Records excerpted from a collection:
*****

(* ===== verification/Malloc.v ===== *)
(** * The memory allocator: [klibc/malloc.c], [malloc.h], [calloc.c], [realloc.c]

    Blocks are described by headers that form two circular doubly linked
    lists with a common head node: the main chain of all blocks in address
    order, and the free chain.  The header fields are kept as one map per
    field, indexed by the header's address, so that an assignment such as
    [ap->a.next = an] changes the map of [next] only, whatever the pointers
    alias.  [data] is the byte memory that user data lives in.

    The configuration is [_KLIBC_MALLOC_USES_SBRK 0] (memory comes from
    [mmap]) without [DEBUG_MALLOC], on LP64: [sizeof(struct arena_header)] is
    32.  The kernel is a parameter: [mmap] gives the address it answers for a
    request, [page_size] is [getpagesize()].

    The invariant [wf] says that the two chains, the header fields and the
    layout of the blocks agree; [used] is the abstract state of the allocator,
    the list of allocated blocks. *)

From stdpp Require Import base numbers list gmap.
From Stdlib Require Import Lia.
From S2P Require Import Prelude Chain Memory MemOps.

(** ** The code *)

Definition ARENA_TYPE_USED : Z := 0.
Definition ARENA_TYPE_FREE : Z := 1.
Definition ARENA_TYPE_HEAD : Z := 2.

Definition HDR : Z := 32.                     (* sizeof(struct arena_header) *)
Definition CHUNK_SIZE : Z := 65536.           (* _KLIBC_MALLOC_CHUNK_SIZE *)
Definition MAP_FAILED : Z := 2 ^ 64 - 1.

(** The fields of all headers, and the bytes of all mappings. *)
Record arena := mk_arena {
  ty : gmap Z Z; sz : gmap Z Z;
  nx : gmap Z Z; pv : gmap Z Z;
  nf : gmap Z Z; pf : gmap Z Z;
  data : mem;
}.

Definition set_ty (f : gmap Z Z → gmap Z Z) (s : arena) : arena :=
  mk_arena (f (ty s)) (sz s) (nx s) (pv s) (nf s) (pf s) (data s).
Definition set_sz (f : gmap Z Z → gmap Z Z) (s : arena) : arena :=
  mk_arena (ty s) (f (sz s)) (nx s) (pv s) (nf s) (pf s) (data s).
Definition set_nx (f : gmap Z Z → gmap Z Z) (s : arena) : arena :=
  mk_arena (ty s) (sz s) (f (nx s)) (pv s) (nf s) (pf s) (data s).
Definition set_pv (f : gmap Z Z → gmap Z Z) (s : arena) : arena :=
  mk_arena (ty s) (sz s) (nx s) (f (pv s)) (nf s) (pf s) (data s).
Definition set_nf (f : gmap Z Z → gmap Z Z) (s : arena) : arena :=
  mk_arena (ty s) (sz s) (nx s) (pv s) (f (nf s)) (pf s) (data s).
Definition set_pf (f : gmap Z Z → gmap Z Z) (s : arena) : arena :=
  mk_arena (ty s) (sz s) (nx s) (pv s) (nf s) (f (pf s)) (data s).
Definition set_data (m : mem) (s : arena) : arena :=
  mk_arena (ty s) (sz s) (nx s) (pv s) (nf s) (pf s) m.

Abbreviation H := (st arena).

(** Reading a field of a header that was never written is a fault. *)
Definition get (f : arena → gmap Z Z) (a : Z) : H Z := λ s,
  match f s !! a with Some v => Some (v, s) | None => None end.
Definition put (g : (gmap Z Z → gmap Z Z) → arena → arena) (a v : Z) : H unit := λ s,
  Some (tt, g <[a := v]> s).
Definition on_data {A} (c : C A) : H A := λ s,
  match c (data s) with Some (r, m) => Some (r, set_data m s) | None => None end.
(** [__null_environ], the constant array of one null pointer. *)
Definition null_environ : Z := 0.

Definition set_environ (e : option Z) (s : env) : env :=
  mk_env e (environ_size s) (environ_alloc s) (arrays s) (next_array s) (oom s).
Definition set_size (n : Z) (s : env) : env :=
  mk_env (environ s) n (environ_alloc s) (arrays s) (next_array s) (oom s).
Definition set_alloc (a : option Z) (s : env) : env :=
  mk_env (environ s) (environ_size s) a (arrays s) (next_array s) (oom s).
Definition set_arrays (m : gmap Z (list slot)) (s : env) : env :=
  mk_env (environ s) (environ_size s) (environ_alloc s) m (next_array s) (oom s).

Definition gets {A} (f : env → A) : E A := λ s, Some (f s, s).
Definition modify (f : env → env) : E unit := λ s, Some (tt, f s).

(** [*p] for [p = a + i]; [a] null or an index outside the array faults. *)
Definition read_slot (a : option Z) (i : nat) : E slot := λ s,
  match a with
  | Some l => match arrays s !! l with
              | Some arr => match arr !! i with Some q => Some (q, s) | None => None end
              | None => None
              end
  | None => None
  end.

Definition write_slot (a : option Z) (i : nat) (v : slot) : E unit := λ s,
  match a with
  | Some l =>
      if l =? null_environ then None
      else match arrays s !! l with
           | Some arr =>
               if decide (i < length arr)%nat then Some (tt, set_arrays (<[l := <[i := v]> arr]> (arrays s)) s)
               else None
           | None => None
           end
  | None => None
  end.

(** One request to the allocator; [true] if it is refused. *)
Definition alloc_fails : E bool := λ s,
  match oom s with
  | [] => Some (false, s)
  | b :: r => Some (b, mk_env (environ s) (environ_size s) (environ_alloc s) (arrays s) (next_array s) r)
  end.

*****

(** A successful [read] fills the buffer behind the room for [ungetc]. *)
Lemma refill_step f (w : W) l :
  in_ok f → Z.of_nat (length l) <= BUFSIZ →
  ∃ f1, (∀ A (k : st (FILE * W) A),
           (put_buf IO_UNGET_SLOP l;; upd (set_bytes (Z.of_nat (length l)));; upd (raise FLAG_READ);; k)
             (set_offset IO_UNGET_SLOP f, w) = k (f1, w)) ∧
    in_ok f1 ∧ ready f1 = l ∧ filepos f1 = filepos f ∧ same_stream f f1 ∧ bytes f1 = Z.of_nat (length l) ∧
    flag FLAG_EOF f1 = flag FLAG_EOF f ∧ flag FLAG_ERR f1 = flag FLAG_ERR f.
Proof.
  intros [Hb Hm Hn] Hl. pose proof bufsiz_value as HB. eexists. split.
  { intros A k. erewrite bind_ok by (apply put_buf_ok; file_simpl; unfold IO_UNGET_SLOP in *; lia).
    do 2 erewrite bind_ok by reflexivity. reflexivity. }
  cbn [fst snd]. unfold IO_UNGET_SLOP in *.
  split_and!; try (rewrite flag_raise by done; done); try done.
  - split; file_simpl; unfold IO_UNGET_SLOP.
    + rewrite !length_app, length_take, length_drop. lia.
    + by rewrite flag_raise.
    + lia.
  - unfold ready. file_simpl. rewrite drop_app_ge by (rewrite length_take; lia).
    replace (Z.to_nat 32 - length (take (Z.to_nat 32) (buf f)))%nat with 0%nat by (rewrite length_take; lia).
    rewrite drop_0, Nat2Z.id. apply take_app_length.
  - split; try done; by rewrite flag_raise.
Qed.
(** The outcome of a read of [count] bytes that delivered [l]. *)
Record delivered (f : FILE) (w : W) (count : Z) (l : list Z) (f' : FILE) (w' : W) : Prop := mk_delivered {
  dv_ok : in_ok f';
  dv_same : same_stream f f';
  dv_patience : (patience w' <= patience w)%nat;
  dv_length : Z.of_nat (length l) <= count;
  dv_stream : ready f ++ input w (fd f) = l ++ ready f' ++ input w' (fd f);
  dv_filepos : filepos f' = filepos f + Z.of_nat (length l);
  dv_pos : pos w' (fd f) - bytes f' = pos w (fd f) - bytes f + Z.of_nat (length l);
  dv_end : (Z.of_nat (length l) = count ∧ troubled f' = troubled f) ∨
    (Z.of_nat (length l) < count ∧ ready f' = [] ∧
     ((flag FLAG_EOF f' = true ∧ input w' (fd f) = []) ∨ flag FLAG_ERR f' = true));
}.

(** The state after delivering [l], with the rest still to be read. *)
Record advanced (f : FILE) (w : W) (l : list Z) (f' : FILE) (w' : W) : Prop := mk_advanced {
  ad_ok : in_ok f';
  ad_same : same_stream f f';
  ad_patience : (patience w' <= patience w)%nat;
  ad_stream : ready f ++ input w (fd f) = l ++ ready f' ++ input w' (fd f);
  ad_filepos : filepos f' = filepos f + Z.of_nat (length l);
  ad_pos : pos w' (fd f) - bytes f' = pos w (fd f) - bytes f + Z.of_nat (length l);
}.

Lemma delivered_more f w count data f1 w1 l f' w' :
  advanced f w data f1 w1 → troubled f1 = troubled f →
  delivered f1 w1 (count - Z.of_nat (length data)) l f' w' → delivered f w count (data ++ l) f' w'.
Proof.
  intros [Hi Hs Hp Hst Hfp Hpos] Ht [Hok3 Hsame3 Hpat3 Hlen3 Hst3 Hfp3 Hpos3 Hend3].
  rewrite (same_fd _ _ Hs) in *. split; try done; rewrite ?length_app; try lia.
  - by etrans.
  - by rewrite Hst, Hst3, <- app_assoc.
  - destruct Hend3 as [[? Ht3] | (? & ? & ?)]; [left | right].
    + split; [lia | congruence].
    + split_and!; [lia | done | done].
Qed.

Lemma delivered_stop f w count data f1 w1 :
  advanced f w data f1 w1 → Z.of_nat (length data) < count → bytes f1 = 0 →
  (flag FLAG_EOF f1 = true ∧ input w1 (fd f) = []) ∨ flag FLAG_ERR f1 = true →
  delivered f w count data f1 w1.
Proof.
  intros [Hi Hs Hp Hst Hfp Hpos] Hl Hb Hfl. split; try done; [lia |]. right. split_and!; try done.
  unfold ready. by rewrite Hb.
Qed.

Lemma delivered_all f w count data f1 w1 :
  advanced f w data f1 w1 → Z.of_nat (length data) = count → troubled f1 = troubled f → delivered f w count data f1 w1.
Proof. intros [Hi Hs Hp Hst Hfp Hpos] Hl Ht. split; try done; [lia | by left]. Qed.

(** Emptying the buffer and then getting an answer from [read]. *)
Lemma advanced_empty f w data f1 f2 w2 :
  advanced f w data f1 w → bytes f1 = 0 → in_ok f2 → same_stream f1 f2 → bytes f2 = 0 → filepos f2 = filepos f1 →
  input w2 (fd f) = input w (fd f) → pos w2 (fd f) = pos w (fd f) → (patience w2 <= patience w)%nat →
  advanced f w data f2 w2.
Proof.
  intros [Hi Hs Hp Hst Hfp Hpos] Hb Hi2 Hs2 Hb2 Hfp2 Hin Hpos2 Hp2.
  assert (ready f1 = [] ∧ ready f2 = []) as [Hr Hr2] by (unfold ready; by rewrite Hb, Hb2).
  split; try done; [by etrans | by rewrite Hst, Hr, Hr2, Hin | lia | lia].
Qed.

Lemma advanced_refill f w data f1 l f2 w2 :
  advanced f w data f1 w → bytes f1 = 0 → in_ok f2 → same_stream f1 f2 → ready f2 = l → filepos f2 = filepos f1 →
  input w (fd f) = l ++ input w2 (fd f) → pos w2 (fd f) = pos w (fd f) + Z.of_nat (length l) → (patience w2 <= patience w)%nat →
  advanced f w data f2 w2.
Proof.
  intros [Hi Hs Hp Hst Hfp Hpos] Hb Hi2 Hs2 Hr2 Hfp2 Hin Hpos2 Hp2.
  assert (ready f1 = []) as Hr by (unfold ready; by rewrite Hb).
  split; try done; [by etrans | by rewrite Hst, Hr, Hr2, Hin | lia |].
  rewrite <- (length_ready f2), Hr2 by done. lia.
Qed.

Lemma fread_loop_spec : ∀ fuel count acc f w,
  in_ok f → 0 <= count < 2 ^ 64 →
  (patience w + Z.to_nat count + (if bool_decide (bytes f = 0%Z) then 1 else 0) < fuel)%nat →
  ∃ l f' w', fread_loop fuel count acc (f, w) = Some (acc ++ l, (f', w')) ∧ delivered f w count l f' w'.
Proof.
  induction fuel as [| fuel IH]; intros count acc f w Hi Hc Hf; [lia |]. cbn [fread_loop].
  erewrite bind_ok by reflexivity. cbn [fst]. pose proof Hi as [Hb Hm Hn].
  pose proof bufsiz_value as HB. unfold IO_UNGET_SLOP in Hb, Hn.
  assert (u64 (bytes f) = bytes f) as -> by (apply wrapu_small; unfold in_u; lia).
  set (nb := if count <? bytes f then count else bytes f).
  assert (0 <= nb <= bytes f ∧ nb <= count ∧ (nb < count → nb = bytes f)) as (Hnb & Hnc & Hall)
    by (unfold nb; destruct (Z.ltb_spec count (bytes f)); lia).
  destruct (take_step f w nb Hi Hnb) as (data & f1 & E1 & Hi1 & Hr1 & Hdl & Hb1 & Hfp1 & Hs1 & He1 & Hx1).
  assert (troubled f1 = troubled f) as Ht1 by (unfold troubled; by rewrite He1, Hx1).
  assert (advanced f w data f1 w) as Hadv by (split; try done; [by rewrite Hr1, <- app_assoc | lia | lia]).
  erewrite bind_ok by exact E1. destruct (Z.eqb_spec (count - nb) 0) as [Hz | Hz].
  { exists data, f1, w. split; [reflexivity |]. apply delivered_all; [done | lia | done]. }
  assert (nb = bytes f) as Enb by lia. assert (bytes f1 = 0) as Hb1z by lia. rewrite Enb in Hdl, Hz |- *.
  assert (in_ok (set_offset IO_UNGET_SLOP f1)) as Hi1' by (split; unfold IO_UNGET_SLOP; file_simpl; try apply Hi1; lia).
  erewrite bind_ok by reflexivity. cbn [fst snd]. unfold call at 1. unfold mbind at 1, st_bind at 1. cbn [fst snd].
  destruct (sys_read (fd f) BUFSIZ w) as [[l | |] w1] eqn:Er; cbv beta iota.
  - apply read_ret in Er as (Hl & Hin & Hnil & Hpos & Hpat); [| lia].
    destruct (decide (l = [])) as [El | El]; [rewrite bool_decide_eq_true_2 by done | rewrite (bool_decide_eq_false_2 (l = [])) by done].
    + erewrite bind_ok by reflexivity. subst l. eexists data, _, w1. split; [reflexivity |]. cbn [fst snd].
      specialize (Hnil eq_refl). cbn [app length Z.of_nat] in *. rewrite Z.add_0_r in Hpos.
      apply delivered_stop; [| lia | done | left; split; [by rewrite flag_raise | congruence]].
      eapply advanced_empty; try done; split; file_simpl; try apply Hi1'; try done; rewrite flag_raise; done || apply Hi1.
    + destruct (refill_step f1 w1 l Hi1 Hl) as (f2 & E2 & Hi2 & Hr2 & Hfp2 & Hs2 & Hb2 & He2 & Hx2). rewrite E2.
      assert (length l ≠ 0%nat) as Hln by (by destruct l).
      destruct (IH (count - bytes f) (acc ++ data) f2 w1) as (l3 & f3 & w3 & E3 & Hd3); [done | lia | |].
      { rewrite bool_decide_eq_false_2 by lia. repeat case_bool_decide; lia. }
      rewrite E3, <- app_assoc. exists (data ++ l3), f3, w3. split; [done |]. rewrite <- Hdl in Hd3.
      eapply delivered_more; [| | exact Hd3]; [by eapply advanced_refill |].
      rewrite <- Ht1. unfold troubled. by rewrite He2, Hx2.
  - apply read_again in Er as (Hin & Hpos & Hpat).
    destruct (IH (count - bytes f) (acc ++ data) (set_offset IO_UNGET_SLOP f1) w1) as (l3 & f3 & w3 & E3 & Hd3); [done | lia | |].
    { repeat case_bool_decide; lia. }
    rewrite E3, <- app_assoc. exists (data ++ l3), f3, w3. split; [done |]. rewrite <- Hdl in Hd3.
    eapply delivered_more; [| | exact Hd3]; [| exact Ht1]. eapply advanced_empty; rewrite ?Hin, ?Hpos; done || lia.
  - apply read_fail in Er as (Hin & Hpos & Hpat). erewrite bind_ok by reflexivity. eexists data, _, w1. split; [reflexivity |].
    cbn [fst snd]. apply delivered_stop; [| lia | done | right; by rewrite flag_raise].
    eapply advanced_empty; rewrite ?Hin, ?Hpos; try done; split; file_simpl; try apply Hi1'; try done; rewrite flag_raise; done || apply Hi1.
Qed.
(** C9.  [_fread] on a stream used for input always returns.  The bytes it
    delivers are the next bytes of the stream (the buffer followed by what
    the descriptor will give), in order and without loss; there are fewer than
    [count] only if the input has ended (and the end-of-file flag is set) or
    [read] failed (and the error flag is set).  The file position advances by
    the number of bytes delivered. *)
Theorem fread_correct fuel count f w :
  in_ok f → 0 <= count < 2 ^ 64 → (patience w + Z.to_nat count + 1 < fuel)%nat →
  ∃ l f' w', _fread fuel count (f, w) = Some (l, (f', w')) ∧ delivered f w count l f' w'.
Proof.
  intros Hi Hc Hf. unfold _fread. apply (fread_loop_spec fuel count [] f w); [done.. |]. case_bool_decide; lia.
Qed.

*****

Exercise instructions> Find the word "request" in the records. Copy every line it appears in.

Written answer>
    request, [page_size] is [getpagesize()].
(** One request to the allocator; [true] if it is refused. *)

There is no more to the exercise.